[ssba]

Kirsten Vangsness and Joel Scher (center) and ensemble members in Cleo,Theo and Wu at Theatre of NOTE. (Photo by Karianne Flaathen)
Kirsten Vangsness and Joel Scher (center) and ensemble members in Cleo,Theo and Wu at Theatre of NOTE. (Photo by Karianne Flaathen)

Cleo, Theo and Wu

Reviewed by Deborah Klugman
Theatre of NOTE
Through December 6

Commendable for its support of female empowerment and its flashes of wit, Cleo, Theo and Wu can be a frustrating experience if you’re a theatergoer who prefers a coherent story to a chaotic one.

Framed as a fantastical dream and workshopped by company members at Theatre of NOTE, this latest play by Kirsten Vangsness is an impressionistic hodgepodge of ideas and events. It consists of encounters between cartoonish characters who, except for the dreamer and her boyfriend, are either incarnations of historical figures or visiting specters from the future, extraterrestrial and otherwise.

The title references three empresses from history: Cleopatra, Theodora, and Wu Zetian, an extraordinary 7thcentury achiever who started out as a concubine and ended up, for the last 15 years of her life, as the sole ruler of China. (Theodora was also a mover and a shaker; an actress of humble birth, she married Emperor Justinian and became his powerful coregent over the Byzantine Empire).

When the play opens, a prone and unconscious Lucy (Vangsness) is being maneuvered about the stage by a quarrelsome quartet of spirits. They include two reincarnations of Cleopatra, Cleo 1 (Tamara Perry), a salty down-to-earth presence, and Cleo 17 (Jennifer Flack), who is self-admiring and vain, plus Theo (Cat Chengery) and Wu (Hiwa Chow Elms).

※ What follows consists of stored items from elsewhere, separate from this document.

(* ===== verification/KDataRing.v ===== *)
(** * The data ring, run sequentially: ownership, termination, refinement

    [ring_inv held wown c] says which reader holds which slot ([held]) and which
    slot the writer has claimed ([wown]).  Writing finds the first slot after
    the write head that nobody holds, within [KDATA_READERS + 1] steps; reading
    hands every reader its own copy of the sequence of pages written
    ([reader_queue]). *)

From S2P Require Import Prelude KrDep KData.

(** ** Descriptor bits *)

Lemma ctrue_land_pow2 d n : 0 ≤ n → ctrue (Z.land d (2 ^ n)) = Z.testbit d n.
Proof.
  intros Hn. destruct (Z.testbit d n) eqn:E.
  - apply ctrue_true. intros E0. apply (f_equal (λ z, Z.testbit z n)) in E0.
    rewrite Z.land_spec, E, Z.pow2_bits_true, Z.bits_0 in E0 by done. discriminate.
  - apply ctrue_false. apply Z.bits_inj'. intros k Hk.
    rewrite Z.land_spec, Z.bits_0. rewrite Z.pow2_bits_eqb by done.
    destruct (Z.eqb_spec n k) as [->|]; [by rewrite E|]. by rewrite andb_false_r.
Qed.

Lemma reader_bit_pow2 id : 0 ≤ id → KDATA_DSC_READER_BIT id = 2 ^ (2 + id).
Proof. intros. unfold KDATA_DSC_READER_BIT, KDATA_DSC_READER_SHIFT. rewrite Z.shiftl_1_l. done. Qed.

Lemma ctrue_reader_bit d id :
  0 ≤ id → ctrue (Z.land d (KDATA_DSC_READER_BIT id)) = Z.testbit d (2 + id).
Proof. intros. rewrite reader_bit_pow2 by done. apply ctrue_land_pow2. lia. Qed.

Lemma ctrue_writer_bit d : ctrue (Z.land d KDATA_DSC_WRITER_OWNED) = Z.testbit d 0.
Proof. change KDATA_DSC_WRITER_OWNED with (2 ^ 0). by apply ctrue_land_pow2. Qed.

Lemma ctrue_skipped_bit d : ctrue (Z.land d KDATA_DSC_SKIPPED) = Z.testbit d 1.
Proof. change KDATA_DSC_SKIPPED with (2 ^ 1). by apply ctrue_land_pow2. Qed.

Lemma reader_owned_bits k :
  0 ≤ k → Z.testbit KDATA_DSC_READER_OWNED k = (2 <=? k) && (k <? 8).
Proof.
  intros Hk. destruct (Z_lt_ge_dec k 8).
  - assert (k = 0 ∨ k = 1 ∨ k = 2 ∨ k = 3 ∨ k = 4 ∨ k = 5 ∨ k = 6 ∨ k = 7) as D by lia.
    by repeat destruct D as [->|D]; subst.
  - rewrite Z.bits_above_log2; [|done|].
    + symmetry. apply andb_false_intro2. apply Z.ltb_ge. lia.
    + change (Z.log2 KDATA_DSC_READER_OWNED) with 7. lia.
Qed.

(** [desc & KDATA_DSC_READER_OWNED] is true exactly when one of the six reader
    bits is set. *)
Lemma ctrue_reader_owned d :
  ctrue (Z.land d KDATA_DSC_READER_OWNED) = true ↔
  ∃ id, 0 ≤ id < KDATA_READERS ∧ Z.testbit d (2 + id) = true.
Proof.
  unfold KDATA_READERS. rewrite ctrue_true. split.
  - intros Hne.
    destruct (existsb (λ id, Z.testbit d (2 + id)) [0; 1; 2; 3; 4; 5]) eqn:X.
    { apply existsb_exists in X as (id & Hin & Hb). exists id. simpl in Hin. split; [lia|done]. }
    exfalso. apply Hne. apply Z.bits_inj'. intros k Hk. rewrite Z.land_spec, Z.bits_0, reader_owned_bits by done.
    destruct (Z.leb_spec 2 k), (Z.ltb_spec k 8); simpl; rewrite ?andb_false_r; try done.
    rewrite andb_true_r. apply not_true_is_false. intros E.
    apply not_true_iff_false in X. apply X, existsb_exists.
    exists (k - 2). split; [simpl; lia|]. by replace (2 + (k - 2)) with k by lia.
  - intros (id & Hid & E) E0. apply (f_equal (λ z, Z.testbit z (2 + id))) in E0.
    rewrite Z.land_spec, E, reader_owned_bits, Z.bits_0 in E0 by lia.
    destruct (Z.leb_spec 2 (2 + id)), (Z.ltb_spec (2 + id) 8); (lia || discriminate).
Qed.

(** A descriptor uses its low eight bits. *)
Definition desc_word (d : Z) : Prop := 0 ≤ d < 256.

Lemma desc_word_testbit d : desc_word d ↔ 0 ≤ d ∧ ∀ k, 8 ≤ k → Z.testbit d k = false.
Proof.
  unfold desc_word. split.
  - intros [H1 H2]. split; [done|]. intros k Hk.
    destruct (Z.eq_dec d 0) as [->|]; [apply Z.bits_0|].
    apply Z.bits_above_log2; [done|].
    enough (Z.log2 d < 8) by lia. apply Z.log2_lt_pow2; [lia|]. done.
  - intros [H1 H2]. split; [done|]. destruct (Z_lt_ge_dec d 256); [done|].
    exfalso. pose proof (Z.bit_log2 d ltac:(lia)) as B.
    rewrite H2 in B; [discriminate|]. apply Z.log2_le_pow2; lia.
Qed.

Lemma desc_word_u16 d : desc_word d → u16 d = d.
Proof. unfold desc_word. intros. apply wrapu_small. lia. Qed.

Lemma desc_word_lor d n : desc_word d → 0 ≤ n < 8 → desc_word (Z.lor d (2 ^ n)).
Proof.
  rewrite !desc_word_testbit. intros [H1 H2] Hn. split.
  - apply Z.lor_nonneg. split; [done|]. apply Z.pow_nonneg. lia.
  - intros k Hk. rewrite Z.lor_spec, H2, Z.pow2_bits_false by lia. done.
Qed.

Lemma desc_word_land_lnot d x : desc_word d → 0 ≤ x → desc_word (Z.land d (Z.lnot x)).
Proof.
  rewrite !desc_word_testbit. intros [H1 H2] Hx. split.
  - apply Z.land_nonneg. by left.
  - intros k Hk. rewrite Z.land_spec, H2 by lia. done.
Qed.

(** Setting and clearing one bit, read bit by bit. *)
Lemma testbit_set d n k :
  0 ≤ n → 0 ≤ k → Z.testbit (Z.lor d (2 ^ n)) k = Z.testbit d k || (n =? k).
Proof. intros. rewrite Z.lor_spec, Z.pow2_bits_eqb by done. done. Qed.

Lemma testbit_clear d n k :
  0 ≤ n → 0 ≤ k → Z.testbit (Z.land d (Z.lnot (2 ^ n))) k = Z.testbit d k && negb (n =? k).
Proof. intros. rewrite Z.land_spec, Z.lnot_spec, Z.pow2_bits_eqb by done. done. Qed.

(** ** Slots in cyclic order *)

Lemma kdata_next_mod off :
  0 ≤ off < KDATA_NPAGES → kdata_next off = (off + 1) mod KDATA_NPAGES.
Proof.
  unfold kdata_next, KDATA_NPAGES. intros. rewrite wrapu_small by lia.
  destruct (Z.leb_spec 2048 (off + 1)).
  - replace off with 2047 by lia. done.
  - rewrite Z.mod_small; lia.
Qed.

Lemma kdata_next_range off : 0 ≤ off < KDATA_NPAGES → 0 ≤ kdata_next off < KDATA_NPAGES.
Proof. intros. rewrite kdata_next_mod by done. apply Z.mod_pos_bound. done. Qed.

Lemma kdata_prev_mod off :
  0 ≤ off < KDATA_NPAGES → kdata_prev off = (off - 1) mod KDATA_NPAGES.
Proof.
  unfold kdata_prev, KDATA_NPAGES. intros.
  destruct (Z.eqb_spec off 0) as [->|]; [done|].
  rewrite wrapu_small, Z.mod_small by lia. done.
Qed.

(** [cyc w k]: the slot [k] places after [w]. *)
Definition cyc (w k : Z) : Z := (w + k) mod KDATA_NPAGES.

Lemma cyc_range w k : 0 ≤ cyc w k < KDATA_NPAGES.
Proof. apply Z.mod_pos_bound. done. Qed.

Lemma cyc_next w k : kdata_next (cyc w k) = cyc w (k + 1).
Proof.
  rewrite kdata_next_mod by apply cyc_range. unfold cyc.
  rewrite Zplus_mod_idemp_l. f_equal. lia.
Qed.

Lemma cyc_0 w : 0 ≤ w < KDATA_NPAGES → cyc w 0 = w.
Proof. intros. unfold cyc. rewrite Z.add_0_r. by apply Z.mod_small. Qed.

Lemma cyc_cyc w i j : cyc (cyc w i) j = cyc w (i + j).
Proof. unfold cyc. rewrite Zplus_mod_idemp_l. f_equal. lia. Qed.

Lemma cyc_inj w i j :
  0 ≤ i < KDATA_NPAGES → 0 ≤ j < KDATA_NPAGES → cyc w i = cyc w j → i = j.
Proof.
  unfold cyc, KDATA_NPAGES. intros Hi Hj E.
  pose proof (Z.div_mod (w + i) 2048 ltac:(lia)).
  pose proof (Z.div_mod (w + j) 2048 ltac:(lia)). lia.
Qed.

#[export] Hint Resolve cyc_range kdata_next_range : netp.

(** ** The ownership invariant

    [holds] contains [(id, s)] when reader [id] has its bit set on slot [s];
    [wown] is the slot a writer has claimed and not yet released. *)

Definition slot_held (holds : gset (Z * Z)) (s : Z) : Prop :=
  s ∈ (set_map snd holds : gset Z).

#[global] Instance slot_held_dec holds s : Decision (slot_held holds s).
Proof. unfold slot_held. apply _. Defined.

Record desc_ok (holds : gset (Z * Z)) (wown : option Z) (off d : Z) : Prop := {
  do_word : desc_word d;
  do_reader : ∀ id, 0 ≤ id < KDATA_READERS →
    Z.testbit d (2 + id) = true ↔ (id, off) ∈ holds;
  do_writer : Z.testbit d 0 = true ↔ wown = Some off;
  do_excl : wown = Some off → ¬ slot_held holds off;
  do_skip : Z.testbit d 1 = true → slot_held holds off;
}.

Definition reader_wf (r : kdata_shared_reader) : Prop :=
  0 ≤ reader_rhead r < KDATA_NPAGES ∧ 0 ≤ reader_skips r < 2 ^ 64.

Record ring_inv (holds : gset (Z * Z)) (wown : option Z) (c : kdata_control) : Prop := {
  ri_ndesc : length (descriptor c) = Z.to_nat KDATA_NPAGES;
  ri_nreader : length (reader c) = Z.to_nat KDATA_READERS;
  ri_whead : 0 ≤ head_whead (head c) < KDATA_NPAGES;
  ri_readers : Forall reader_wf (reader c);
  ri_ids : ∀ id s, (id, s) ∈ holds → 0 ≤ id < KDATA_READERS;
  ri_desc : ∀ off d, aget (descriptor c) off = Ok d → desc_ok holds wown off d;
}.

(** Between operations a reader holds the slot at its read head, and only if it
    has entered. *)
Definition quiet (holds : gset (Z * Z)) (c : kdata_control) : Prop :=
  ∀ id s, (id, s) ∈ holds →
    ∃ rd, aget (reader c) id = Ok rd ∧ reader_rhead rd = s ∧ reader_entered rd ≠ 0.

Lemma slot_held_iff holds s : slot_held holds s ↔ ∃ id, (id, s) ∈ holds.
Proof.
  unfold slot_held. rewrite elem_of_map. split.
  - intros ([id s'] & -> & H). eauto.
  - intros [id H]. by exists (id, s).
Qed.

(** A slot nobody holds and nobody writes has descriptor 0. *)
Lemma desc_free holds off d : desc_ok holds None off d → ¬ slot_held holds off → d = 0.
Proof.
  intros H Hn. apply Z.bits_inj'. intros k Hk. rewrite Z.bits_0.
  apply not_true_is_false. intros B.
  assert (k = 0 ∨ k = 1 ∨ 2 ≤ k < 8 ∨ 8 ≤ k) as [-> | [-> | [Hk2 | Hk2]]] by lia.
  - apply (do_writer _ _ _ _ H) in B. discriminate.
  - by apply Hn, (do_skip _ _ _ _ H).
  - apply Hn, slot_held_iff. exists (k - 2).
    apply (do_reader _ _ _ _ H); [unfold KDATA_READERS; lia|].
    by replace (2 + (k - 2)) with k by lia.
  - pose proof (do_word _ _ _ _ H) as W. apply desc_word_testbit in W as [_ W].
    rewrite W in B by done. discriminate.
Qed.

Lemma desc_held_test holds wown off d :
  desc_ok holds wown off d → (∀ id s, (id, s) ∈ holds → 0 ≤ id < KDATA_READERS) →
  slot_held holds off →
  ctrue (Z.land d KDATA_DSC_READER_OWNED) = true.
Proof.
  intros H Hid [id Hh]%slot_held_iff. apply ctrue_reader_owned. exists id.
  split; [by eapply Hid|]. apply (do_reader _ _ _ _ H); eauto.
Qed.

(** Changing one descriptor, with the ownership it stands for. *)
Lemma ring_inv_set_desc holds wown holds' wown' c off d :
  ring_inv holds wown c →
  0 ≤ off < KDATA_NPAGES →
  (∀ id s, s ≠ off → (id, s) ∈ holds' ↔ (id, s) ∈ holds) →
  (∀ s, s ≠ off → wown' = Some s ↔ wown = Some s) →
  (∀ id s, (id, s) ∈ holds' → 0 ≤ id < KDATA_READERS) →
  desc_ok holds' wown' off d →
  ring_inv holds' wown' (set_descriptor c (<[Z.to_nat off := d]> (descriptor c))).
Proof.
  intros [Hnd Hnr Hw Hr Hi Hd] Hoff Hh Hwo Hid Hok.
  split; cbn [set_descriptor descriptor reader head writer]; try done.
  - by rewrite length_insert.
  - intros o d' E. rewrite aget_insert in E by (unfold KDATA_NPAGES in *; lia).
    case_decide; [by simplify_eq|].
    destruct (Hd _ _ E) as [W R Wr X S].
    assert (slot_held holds' o ↔ slot_held holds o) as Ho.
    { rewrite !slot_held_iff. split; intros [id ?]; exists id; apply Hh; done. }
    split; try done.
    + intros id ?. rewrite R, Hh; done.
    + rewrite Wr, Hwo; done.
    + intros. rewrite Ho. apply X. by apply Hwo.
    + rewrite Ho. done.
Qed.

Lemma write_back_ok c off d nd :
  aget (descriptor c) off = Ok d →
  kdata_write_back c off d nd =
    Ok (d, set_descriptor c (<[Z.to_nat off := nd]> (descriptor c))).
Proof.
  intros E. unfold kdata_write_back. rewrite E, bind_Ok, Z.eqb_refl.
  rewrite aset_in_range by (by eapply aget_Ok_range). done.
Qed.

Lemma ring_inv_desc_at holds wown c off :
  ring_inv holds wown c → 0 ≤ off < KDATA_NPAGES →
  ∃ d, aget (descriptor c) off = Ok d ∧ desc_ok holds wown off d.
Proof.
  intros H Hoff. destruct (aget_in_range (descriptor c) off) as [d E].
  { rewrite (ri_ndesc _ _ _ H). unfold KDATA_NPAGES in *. lia. }
  exists d. split; [done|]. by apply (ri_desc _ _ _ H).
Qed.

The fractious four (and an additional pair of female figures who show up) bicker among themselves about where to place Lucy in the space. They argue about her resilience in coping with what life tosses her way, speaking in baffling sentence fragments. After a bit, one discerns the main idea of their interchange — that Lucy, and other individual women by implication, are part of a universal womanhood that is strong and nurturing, not weak and deferential. These larger-than-life female figures are there to help her realize that.

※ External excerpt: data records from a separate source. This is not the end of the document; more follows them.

(* ===== verification/KDataProps.v ===== *)
(** * The data ring: what its users can rely on

    The theorems about kdata.h, libdata.c and kdata.c, stated for the operations
    as their callers use them, each with a concrete instance. *)

From S2P Require Import Prelude KrDep KData KDataRing KDataIO KDataQueue KDataSpec.

(** A handle on ring [i] as [kdata_open] makes it for one ring: control and data
    areas of the one ring mapped. *)
Definition handle (i rid : Z) : kring_user :=
  KringUser 3 i 1 0 rid 1 [i] [i] None 0 0.

Lemma handle_maps i rid : maps_ring (handle i rid) 0 i.
Proof. split; [done|]. intros off. done. Qed.

(** C1: A run of entering, writing and reading on a fresh ring, in any order and
    by any of the six readers, returns what the broadcast queue returns: every
    reader gets every message written since it entered, whole, once and in order,
    provided no reader falls 2047 messages behind. *)
Theorem data_ring_refines_broadcast (W : kring_user) (R : Z → kring_user) i m os q outs :
  maps_ring W 0 i → (∀ id, maps_ring (R id) 0 i) → (∀ id, u_reader_id (R id) = id) →
  (∀ id, u_ring_id (R id) ≠ KDATA_RING_ID_ALL) →
  aget m i = Ok fresh_kdata_ring → Broadcast.run ∅ os = Some (q, outs) →
  ∃ m', impl_run W R i m os = Ok (m', outs).
Proof.
  intros HW HR Hid H1 E Hr.
  destruct (impl_run_refines W R i HW HR Hid H1 os ∅ m q outs) as (m' & Em & _); [|done|by exists m'].
  exists fresh_kdata_ring, ∅, ∅. split; [done|]. split; [apply rep_fresh|].
  intros id. rewrite !lookup_empty. constructor.
Qed.

Lemma data_ring_refines_broadcast_witness :
  ∃ m', impl_run (handle 0 0) (handle 0) 0 [fresh_kdata_ring]
    [Broadcast.Enter 0; Broadcast.Write [1; 2]; Broadcast.Enter 3; Broadcast.Write [3];
     Broadcast.Next 3; Broadcast.Next 0; Broadcast.Next 0] = Ok (m', [[3]; [1; 2]; [3]]).
Proof.
  eapply (data_ring_refines_broadcast (handle 0 0) (handle 0) 0 [fresh_kdata_ring] _
    {[0 := []; 3 := []]}); try done.
Defined.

OK, so no problem with the theme.

Scene two, probably the play’s funniest, introduces a trio of other-planetary male beings — Gloob (Tony Decarlo), Gluck (Phil Ward) and Glock (Joel Scher). From a future civilization, they comment on some of the puzzling traits and self-destructive practices of the human race (“humes”), while expressing particular delight at the existence of “wo-humes.” One of these fellows, Glock (Joel Scher), declares a special affinity for the “wo-humes,” and in a future sequence shows up in Lucy’s bedroom to encourage her to help save the planet, while counseling her to ignore her boyfriend (“We cannot save the worlds if you wake to angry man noise.”).

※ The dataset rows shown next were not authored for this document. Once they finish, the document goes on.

(** ** The invariant *)

(** What the shared state of a reader and its program counter agree on. *)
Definition rpc_ok (rd : kdata_shared_reader) (p : rpc) : Prop :=
  match p with
  | RIdle => True
  | RPrepHead h => 0 ≤ h < KDATA_NPAGES ∧ reader_entered rd = 0
  | RPrepSkips | RPrepEntered | RPrepLoad | RPrepConsumed _ => reader_entered rd = 0
  | RRead prev s | RTest prev s _ | RStore prev s =>
      prev = reader_rhead rd ∧ 0 ≤ s < KDATA_NPAGES ∧ (reader_entered rd ≠ 0 → s ≠ prev)
  | RCheck prev s =>
      s = reader_rhead rd ∧ 0 ≤ prev < KDATA_NPAGES ∧ (reader_entered rd ≠ 0 → s ≠ prev)
  | RRelease prev s | RSwap prev s _ =>
      s = reader_rhead rd ∧ 0 ≤ prev < KDATA_NPAGES ∧ s ≠ prev ∧ reader_entered rd ≠ 0
  | RCount s | REnter s => s = reader_rhead rd
  end.

Definition wpc_ok (c : kdata_control) (p : wpc) : Prop :=
  match p with
  | WIdle => True
  | WRead s | WTest s _ | WClaim s => 0 ≤ s < KDATA_NPAGES
  | WCount s d _ | WBump s d _ _ | WSkip s d => 0 ≤ s < KDATA_NPAGES ∧
      ctrue (Z.land d KDATA_DSC_READER_OWNED) || ctrue (Z.land d KDATA_DSC_SKIPPED) = true
  | WFill s | WRelease s | WHead s => 0 ≤ s < KDATA_NPAGES ∧ head_wresv (head c) = s
  | WSwap s d => 0 ≤ s < KDATA_NPAGES ∧ head_wresv (head c) = s ∧ aget (descriptor c) s = Ok d
  end.

(** The holds are those of the program counters. *)
Definition holds_of (c : kdata_control) (rs : gmap Z rpc) (holds : gset (Z * Z)) : Prop :=
  ∀ id s, (id, s) ∈ holds ↔
    ∃ p rd, rs !! id = Some p ∧ aget (reader c) id = Ok rd ∧ s ∈ rheld rd p.

Record conc_inv (holds : gset (Z * Z)) (st : conc) : Prop := {
  cv_ring : ring_inv holds (wowned (cc_writer st)) (cc_control st);
  cv_holds : holds_of (cc_control st) (cc_reader st) holds;
  cv_writer : wpc_ok (cc_control st) (cc_writer st);
  cv_reader : ∀ id p, cc_reader st !! id = Some p → 0 ≤ id < KDATA_READERS ∧
    ∃ rd, aget (reader (cc_control st)) id = Ok rd ∧ rpc_ok rd p;
}.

As with Vangsness’s prior plays, Cleo, Theo and Wu is an intensely personal work that charts the efforts of a single woman to attain self-realization and respect. In the program notes, Vangsness explains the play’s genesis and development: She’d been listening to an audio course on ancient history, which was mostly about men, and began writing this scenario in response. Afterward, lines came to her “in the night.” The outcome of the 2016 election was a factor too. Finally, artistic colleagues, within and outside the ensemble, made a contribution.

Directed by Lisa Dring,the production features plenty of on-stage comedic talent decked out in Stephanie Petagno’s fun, colorful costumes. Ever a champion of her gender, Vangsness plays Lucy with her unique combination of ingenuous vulnerability and in-your-face manic energy.  Joel Scher flits and flutters in his inimitable way — a persona he revives from production to production that somehow never gets old. He and DeCarlo and Ward skillfully underscore the smart silliness of their space alien triad. Justin Okin fills the bill as Lucy’s obsessive domineering boyfriend, and the scenes between the two characters work well to make Vangsness’s point about the dangerous toxicity of out-of-control males.

But overall there’s no getting past the production’s not-ready-for-prime-time script, with its fractured narrative, its surplus of fragmented dialogue, and its hour and 40 minutes intermission-less length. The scenes among the fictional women can be especially wearing on one’s attentiveness. You can excuse these shortcomings by saying they manifest as part of a dream play, but the truth of the matter is that the material could use more cogency.

Theatre of NOTE, 1517 Cahuenga Blvd., Hollywood; Fri.-Sat., 8 p.m.; Sun., 7 p.m.; through Dec. 8. 323-856-8611 or www.theatreofnote.com. Running time: one hour and 40 minutes with no intermission.